There has also been a vast increase in daily Mass attendance in the diocese.
Where 20 people usually attended daily Mass, over 300 are logging in. One weekday Mass had a congregation of 914.
Those attending the online Masses include families, and people of all ages from their mid-twenties to their eighties.
A similar pattern emerged over the Easter Triduum, with 529 people, double the usual number, attending the online Mass of the Lord’s Supper at the Cathedral.
On Good Friday, 379 people joined Bishop Peter Brignall (pictured) in a meditation on the Seven Last Words, compared to around 20 people in other years.
The surge in attendance is also reflected in other online prayer services.
The diocese has reported a sixfold increase in the number of people taking part in Exposition.
Furthermore, up to three hundred people are participating in Compline in the bishop’s private chapel.
Traffic to the diocesan website has also increased by 320 per cent in the past fortnight.

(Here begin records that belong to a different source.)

(** A flush terminates and leaves nothing behind.  From any state the store
    can reach, with a queue of at most 10000 slots, a flush returns, whatever
    the driver answers, when its context expires and however many records keep
    arriving; afterwards nothing is pending, what is queued arrived during the
    flush, and every other record is written, counted as dropped or in a batch
    counted as failed. *)
Theorem flush_terminates cfg (r0 : R) s0 steps s w :
  Open cfg (mkAudited r0 []) = inl s0 -> mcEnabled cfg = true ->
  mcQueueCapacity (stCfg s0) <= maxDrainPerBatch -> m_run s0 steps = Some s ->
  exists s' failure n offers ch queued d,
    drain s w true = Some (s', failure) /\ stPending s' = [] /\
    queue_rep (stQueue s') queued /\ queued `sublist_of` arrivals w 0 n /\
    offered steps offers /\ history (auLog (stRepo s')) ch /\
    len (offers ++ arrivals w 0 n) = d + len (rows_of true ch) + len (rows_of false ch) + len queued /\
    ctDropped (stCounters s') = i64 d /\ ctWriteFailures (stCounters s') = i64 (failed_batches ch).
Proof.
  intros Ho He Hcap Hrun. pose proof (acc_open (stCfg s0) (fun _ => True) cfg r0 s0 Ho He eq_refl I) as H0'.
  destruct (acc_run (stCfg s0) (fun _ => True) ltac:(done) ltac:(done) steps s0 _ _ _ _ H0') as (s1 & rs & ch & l & d & Hr & Hof & Ha).
  rewrite Hrun in Hr. injection Hr as <-. destruct (acc_drain (stCfg s0) (fun _ => True) ltac:(done) s w true _ _ _ _ Ha) as
    (s' & f & n & E & Hp & ch' & l' & d' & Ha' & Hlate).
  exists s', f, n, rs, ch', l', d'.
  rewrite (proj2 (ac_cfg _ _ _ _ _ _ _ Ha)) in Hlate. specialize (Hlate eq_refl Hcap). destruct Ha' as [_ _ ? _ ? _ ? Hc ? ? ? ?].
  cbn [app] in *. rewrite rows_split, Hp in Hc. split_and!; try done. unfold len in *. simpl in Hc. lia.
Qed.
End Theorems.

(** ** A concrete driver

    It counts its calls and refuses the calls 0, 1, 3, 4, 6, 7, ...: every first
    batch is lost, every second one needs its retry. *)

Record Flaky := mkFlaky { fkCalls : Z }.
#[local] Instance flaky : Repository Flaky := {
  WriteBatch d _ := (mkFlaky (fkCalls d + 1), if fkCalls d `mod` 3 =? 2 then None else Some DriverFailed);
  PruneForStore := None; ProvideOptions o := o }.

Definition demo_metrics : MetricsConfig :=
  mkMetricsConfig true DriverMemory [] 2 0 0 false 0 0 0 0 0.
Definition demo_event (n : Z) : RecordCall :=
  RecordProtocolEvent (mkProtocolRow (unixNanos n) "sess_1" "MALFORMED_FRAME" "" 1).
Definition quiet : Surroundings := mkSurroundings (fun _ => []) (fun _ => false) (unixNanos 0) 3.
Lemma arrivals_quiet k n : arrivals quiet k n = [].
Proof. unfold arrivals. revert k. induction n as [|n IH]; intros k; [done|]. cbn. apply IH. Qed.
(** When nothing arrives during a round, the steps say what was offered. *)
Definition quiet_step (st : MStep) : bool := match st with MRound _ _ _ => false | _ => true end.
Definition step_record (st : MStep) : option record :=
  match st with MRecord call now => Some (record_of call now) | _ => None end.
Lemma offered_quiet steps offers :
  Forall (fun st => quiet_step st = true \/ exists early wake, st = MRound quiet early wake) steps ->
  offered steps offers -> offers = omap step_record steps.
Proof.
  intros HF Ho. induction Ho as [|call now steps rs _ IH|w early wake n steps rs _ IH|steps rs _ IH]; [done|..];
    apply Forall_cons in HF as [Hst HF]; specialize (IH HF); [by rewrite IH| |done].
  destruct Hst as [[=]|(? & ? & [= -> _ _])]. by rewrite arrivals_quiet.
Qed.

Definition demo_steps : list MStep :=
  [MRecord (demo_event 1) (unixNanos 1); MRecord (demo_event 2) (unixNanos 2);
   MRecord (demo_event 3) (unixNanos 3); MRound quiet false WakeTimer;
   MRecord (demo_event 4) (unixNanos 4); MRound quiet false WakeTimer].

Lemma metrics_accounting_witness :
  exists s0, Open demo_metrics (mkAudited (mkFlaky 0) []) = inl s0 /\
  exists s offers, m_run s0 demo_steps = Some s /\ offered demo_steps offers /\
    ctDropped (stCounters s) = 1 /\ ctWriteFailures (stCounters s) = 1.
Proof.
  eexists. split; [reflexivity|].
  destruct (metrics_accounting demo_metrics (mkFlaky 0) _ demo_steps eq_refl eq_refl)
    as (s & offers & _ & _ & _ & E & Ho & _).
  exists s, offers. split; [exact E|]. split; [exact Ho|].
  vm_compute in E. injection E as <-. split; reflexivity.
Defined.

Brignall says the sense of community in the small diocese is deep.
“People are keen to maintain connections online during these unprecedented times.”
Although he says the raw data needed to be analysed and interpreted, he Brignall hopes the growing congregations is a sign that online services are helpful.
“The Church is nourished and discovering afresh a living and robust faith that will bring us through this crisis. It is now not just the case of a glass being half full or half empty, it is the discovery of the desire for a bigger glass,” he says.